No contexto atual da democracia brasileira tanto o modelo competitivo, quanto o participativo e o deliberativo, podem ser utilizados para analisar nosso regime, isto porque no Brasil não temos uma a aplicação “pura” de qualquer um deles. Como foi apresentado acima, os procedimentos sociais e políticos do país ainda não estão “maduros”, estão em processo de institucionalização e por isto não raro, encontramos pelo país experiências democráticas mistas. Circunstâncias em que os modelos são utilizados concomitantemente, ora se sobrepondo, ora se complementando. Um traço característico da história política brasileira, na qual as teorias e conceitos formulados no exterior não são plenamente implementados, mas sim, adaptados às particularidades do cenário político e social nacional.


Referências

            AVRITZER, L.; NAVARRO, Zander (Orgs.). A Inovação Democrática no Brasil. ed. 1, São Paulo: Editora Cortez, 2003.

            BOBBIO, Norberto.
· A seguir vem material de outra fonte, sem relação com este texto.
(** * Jones-m-triviality: a shallow embedding of the classification pipeline

    The development follows the Python sources:
    - [BLexpansion.py]   Taylor / power-sum expansion of the Jones polynomial;
    - [JVP.py]           substitution into the ring Z[p] + Z[p] x, x (x - p) = 1;
    - [Jm_triviality.py] the Jm index, the shard splitter, the per-shard
                         classifier and the aggregator.

    Python dictionaries that are iterated (coefficient maps, histograms) are
    insertion-ordered association lists; the polynomial dictionaries of
    [JVP.py], which are only read through [get] and compared as values, are
    finite maps.  Python exceptions are the [Raise] results of an error monad.
    Strings are sequences of code points below 256, and floats are the
    binary64 numbers of the float specification of the core library. *)

From Stdlib Require Import ZArith QArith Qcanon List String Ascii Lia Ring.
From Stdlib Require Import Floats.SpecFloat.
From stdpp Require Import gmap strings list fin_maps pretty.

Local Open Scope Z_scope.

(** ** Exceptions and results *)

Inductive exn : Set :=
  | ValueError | IndexError | KeyError | ZeroDivisionError | OSError
  | OverflowError.

Inductive result (A : Type) : Type :=
  | Ok (a : A)
  | Raise (e : exn).
Arguments Ok {A} a.
Arguments Raise {A} e.

Definition rbind {A B} (r : result A) (k : A → result B) : result B :=
  match r with
  | Ok a => k a
  | Raise e => Raise e
  end.
(** [#signAndSubmitTransactions] reads only fields the hook never
    changes: from any state it ends as from the first one, and it adds
    the same calls. *)
Lemma signAndSubmitTransactions_run (f : option Fees) (i i1 : Instance) (w1 : World) :
  transactions i1 = transactions i ->
  signedTransactionInHex i1 = signedTransactionInHex i ->
  chainId i1 = chainId i ->
  txParams i1 = txParams i ->
  transactionMeta i1 = transactionMeta i ->
  signAndSubmitTransactions env f i1 w1
  = (outcome_of (signAndSubmitTransactions env f i initialWorld),
     i1,
     log w1 (trace (world_of (signAndSubmitTransactions env f i initialWorld)))).
Proof.
  intros H1 H2 H3 H4 H5.
  destruct i as [e0 id0 c ff d sm m hexo txso p sh hs0],
           i1 as [e1 id1 c1 ff1 d1 sm1 m1 hexo1 txso1 p1 sh1 hs1].
  cbn in H1, H2, H3, H4, H5. subst txso1 hexo1 c1 p1 m1.
  unfold signAndSubmitTransactions, createSignedTransactions,
    transactionsWithChainId, applyFeeToTransaction, bind, this, emit, log,
    outcome_of, world_of.
  cbn.
  destruct txso as [[| tx txs] |];
    destruct hexo as [hex |];
    try destruct (truthy hex);
    destruct f as [response |];
    cbn;
    try destruct (truthy c);
    cbn;
    repeat match goal with
           | |- context [settle ?r] => destruct r; cbn
           end;
    rewrite <- ?app_assoc, ?app_nil_r; try reflexivity;
    destruct w1; reflexivity.
Qed.

(** What [#signAndSubmitTransactions] returns is what the relay has
    answered to its one submission, the last call it makes. *)
Lemma signAndSubmitTransactions_answer (fo : option Fees) (i : Instance)
    (w : World) (resp : option SubmitTransactionResponse) :
  outcome_of (signAndSubmitTransactions env fo i w) = Returned resp ->
  exists signing signed,
    trace (world_of (signAndSubmitTransactions env fo i w))
    = trace w ++ signing
      ++ [CallSubmitSignedTransactions
            {| signedTransactions := signed;
               signedCanceledTransactions := [];
               sub_txParams := txParams i;
               sub_transactionMeta := transactionMeta i |}]
    /\ submitSignedTransactions env
         {| signedTransactions := signed;
            signedCanceledTransactions := [];
            sub_txParams := txParams i;
            sub_transactionMeta := transactionMeta i |}
       = inr resp.
Proof.
  destruct i as [e0 id0 c ff d sm m hexo txso p sh hs0].
  unfold signAndSubmitTransactions, createSignedTransactions,
    transactionsWithChainId, applyFeeToTransaction, bind, this, emit, log,
    outcome_of, world_of.
  cbn.
  destruct txso as [[| tx txs] |];
    destruct hexo as [hex |];
    try destruct (truthy hex);
    destruct fo as [response |];
    cbn;
    try destruct (truthy c);
    cbn;
    repeat match goal with
           | |- context [settle ?r] =>
               let E := fresh "E" in destruct r eqn:E; cbn
           end;
    intros H; try discriminate H; injection H as <-.
  all: try (eexists [], _; split; [reflexivity | eassumption]).
  all: try (eexists [_], _; split; [rewrite <- app_assoc; reflexivity | eassumption]).
Qed.
(** * CartPole: physics integrator, policy network and REINFORCE trainer

    A shallow embedding of [src/app/page.tsx].  The program computes with
    JavaScript numbers (IEEE 754 binary64).  Its functions are written here
    once, over an interface of the arithmetic the source uses, and read at
    two instances:

    - [float], Rocq's primitive binary64 numbers, where [+ - * /] and the
      comparisons are bit-exact and the definitions run ([vm_compute]);
    - [R], the real numbers, the exact arithmetic the program approximates,
      where [Math.exp], [Math.tanh], [Math.sin] and [Math.cos] are available
      and the analytic properties are stated. *)

From Stdlib Require Import ZArith List Bool Lia Reals Lra Floats.
Import ListNotations.

Set Implicit Arguments.

(** ** The numbers of the source *)

(** Arithmetic of a JavaScript number.  [num_undef] is what an array read
    past the end (JavaScript's [undefined]) becomes once it enters an
    arithmetic operation. *)
Class Arith (T : Type) : Type := {
  num_of_Z : Z -> T;
  num_add : T -> T -> T;
  num_sub : T -> T -> T;
  num_mul : T -> T -> T;
  num_div : T -> T -> T;
  num_ltb : T -> T -> bool;
  num_max : T -> T -> T;
  num_abs : T -> T;
  num_undef : T
}.
(** * Project_1_Pipeline: the ActSeek orchestration scripts

    A shallow embedding of [02_ActSeek_process_pipeline.py] and
    [seed_selector.py].  Both scripts are straight-line programs over
    the file system, the AlphaFold HTTP server and one external tool, so
    each numbered STEP of the source becomes one function over an
    explicit [world]; [sys.exit] and uncaught exceptions are the two
    abnormal outcomes of a script.

    Text is modelled over 8-bit code points ([string] of [ascii]), which
    covers every character the scripts themselves test for. *)

From Stdlib Require Import ZArith NArith Ascii Floats.
From stdpp Require Import gmap strings list sorting.

Local Open Scope Z_scope.

(** ** Python text primitives *)

Module Py.

Definition TAB : ascii := "009"%char.
Definition LF : ascii := "010"%char.
Definition CR : ascii := "013"%char.

(** [str.isspace] on one character, for code points below 256:
    U+0009..U+000D, U+001C..U+0020, U+0085 and U+00A0. *)
Definition isspace (c : ascii) : bool :=
  let n := N_of_ascii c in
  ((9 <=? n) && (n <=? 13) || (28 <=? n) && (n <=? 32)
   || (n =? 133) || (n =? 160))%N.

Fixpoint lstrip (s : string) : string :=
  match s with
  | "" => ""
  | String c s' => if isspace c then lstrip s' else s
  end.

Fixpoint rstrip (s : string) : string :=
  match s with
  | "" => ""
  | String c s' =>
      match rstrip s' with
      | "" => if isspace c then "" else String c ""
      | r => String c r
      end
  end.

(** [s.strip()] *)
Definition strip (s : string) : string := rstrip (lstrip s).

(** [s.split(sep)] for a one-character separator: always at least one
    field, empty fields are kept. *)
Fixpoint split (sep : ascii) (s : string) : list string :=
  match s with
  | "" => [""]
  | String c s' =>
      if Ascii.eqb c sep then "" :: split sep s'
      else match split sep s' with
           | f :: fs => String c f :: fs
           | [] => [String c ""]
           end
  end.

(** Text-mode reading translates "\r\n" and a lone "\r" to "\n". *)
Fixpoint universal_newlines (s : string) : string :=
  match s with
  | "" => ""
  | String c s' =>
      if Ascii.eqb c CR then
        String LF match s' with
                  | String c2 s'' =>
                      if Ascii.eqb c2 LF then universal_newlines s''
                      else universal_newlines s'
                  | "" => ""
                  end
      else String c (universal_newlines s')
  end.

(** The lines a file iterator yields; each keeps its terminator. *)
Fixpoint keepends (s : string) : list string :=
  match s with
  | "" => []
  | String c s' =>
      if Ascii.eqb c LF then String c "" :: keepends s'
      else match keepends s' with
           | l :: ls => String c l :: ls
           | [] => [String c ""]
           end
  end.

Definition file_lines (content : string) : list string :=
  keepends (universal_newlines content).

(** [sorted(xs)] on strings: Python compares strings code point by
    code point, a proper prefix first. *)
Definition sorted (xs : list string) : list string :=
  merge_sort String.le xs.

(** [set(xs)], as one enumeration of its elements.  Python fixes no
    iteration order for a set; [sorted_enumeration_irrelevant] below
    shows that the order chosen here cannot be observed after
    [sorted]. *)
Definition set (xs : list string) : list string := remove_dups xs.

(** [os.path.join(a, b)] on POSIX. *)
Definition ends_with_slash (s : string) : bool :=
  match String.rev s with
  | String c _ => Ascii.eqb c "/"%char
  | "" => false
  end.

Definition path_join (a b : string) : string :=
  match b with
  | String "/"%char _ => b
  | _ => if (String.eqb a "" || ends_with_slash a)%bool
         then a +:+ b else a +:+ "/" +:+ b
  end.

End Py.

(** ** STEP 3 of the pipeline: accession extraction *)

Module Extract.

(** The character class [[A-Z0-9]]. *)
Definition is_upper_or_digit (c : ascii) : bool :=
  let n := N_of_ascii c in
  ((65 <=? n) && (n <=? 90) || (48 <=? n) && (n <=? 57))%N.

(** [([A-Z0-9]+)-] from the current position, [grp] being the part
    of the group consumed so far: the greedy branch first, then the
    backtracking branch that closes the group in front of a dash. *)
Fixpoint match_group (grp s : string) : option string :=
  match s with
  | "" => None
  | String c s' =>
      match (if is_upper_or_digit c
             then match_group (grp +:+ String c "") s' else None) with
      | Some g => Some g
      | None =>
          if (negb (String.eqb grp "") && Ascii.eqb c "-"%char)%bool
          then Some grp else None
      end
  end.

(** The pattern anchored at the head of [s]. *)
Definition match_here (s : string) : option string :=
  match s with
  | String "A"%char (String "F"%char (String "-"%char rest)) =>
      match_group "" rest
  | _ => None
  end.

(** [re.search(r"AF-([A-Z0-9]+)-", s)], returning [group(1)]: the
    leftmost position at which the pattern matches. *)
Fixpoint re_search (s : string) : option string :=
  match match_here s with
  | Some g => Some g
  | None => match s with
            | "" => None
            | String _ s' => re_search s'
            end
  end.

(** One iteration of the [for line in infile] loop. *)
Definition scan_line (accessions : list string) (line : string)
  : list string :=
  let parts := Py.split Py.TAB (Py.strip line) in
  if (2 <=? Z.of_nat (length parts)) then
    match re_search (parts !!! 1%nat) with
    | Some g => accessions ++ [g]
    | None => accessions
    end
  else accessions.

(** [accessions] after the loop over the hits file. *)
Definition extract_raw (content : string) : list string :=
  fold_left scan_line (Py.file_lines content) [].
(** * Safe Commute Planner: the front-end orchestrator of [App.jsx]

    A shallow embedding of the decision logic of
    [safe-commute-frontend/src/App.jsx]: the two pure helpers
    ([getSafetyLabel], [getEmergencyNumber]), the auto-fit component
    ([MapBounds]) and the asynchronous handlers of the [App] component
    ([geocodeLocation], [fetchRoutes], [triggerPanic], [reportUnsafe]),
    the latter as an event-driven transition system over the React state
    cells and the set of suspended handler invocations. *)

From Stdlib Require Import QArith Ascii Lqa.
From stdpp Require Import gmap strings list fin_maps.

Local Open Scope string_scope.
Local Open Scope list_scope.

(** ** JavaScript numbers

    A JavaScript number is an IEEE-754 double: NaN, one of the two
    infinities, or a finite value, which is a rational.  The relational
    operators of the language compare the mathematical values (both zeros
    are the rational 0) and answer [false] as soon as one side is NaN, so
    the comparisons below are the ones of the language on every double. *)

Inductive JSNum : Type :=
| NaN
| Inf (negative : bool)
| Fin (q : Q).

Definition num_of_Z (z : Z) : JSNum := Fin (inject_Z z).

(** [a >= b] *)
Definition js_ge (a b : JSNum) : bool :=
  match a, b with
  | NaN, _ | _, NaN => false
  | Inf false, _ => true
  | Inf true, Inf true => true
  | Inf true, _ => false
  | Fin _, Inf neg => neg
  | Fin x, Fin y => Qle_bool y x
  end.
Teoria Geral da Política: a filosofia política e a lição dos clássicos. Rio de Janeiro, Campus, 2000.

DOMINGUES FILHO, J. B.. Planejamento Governamental e Democracia. 1. ed. Uberlândia: EDUFU - Editora da Universidade Federal de Uberlândia, 2007.

            HELD, David. Models of Democracy. 3ª Ed., California (USA): Stanford University Press, 2006.

            KINZO, M. D. G.. A Democratização Brasileira: Um Balanço do Processo Político desde a Transição. Revista São Paulo em Perspectiva, São Paulo, v. 15, n. 4, p. 3-12, 2001.

LEAL, Victor Nunes. Coronelismo, Enxada e Voto. São Paulo: Editora Alfa – Omega, 1975.

MOISÉS, José Álvaro. Cultura política, instituições e democracia: lições da experiência brasileira. Revista brasileira de Ciências Sociais, v. 23, n. 66, p. 11-43, 2008.


[1] Segundo Norberto Bobbio os universais processuais que caracterizam a democracia seriam a maioridade etária ou ampliação do sufrágio, igualdade de voto, liberdade de opinião pessoal, oportunidade de escolha política entre diferentes opções, primazia do princípio da maioria e resguardo dos direitos das minorias (BOBBIO, 2000, pág. 427).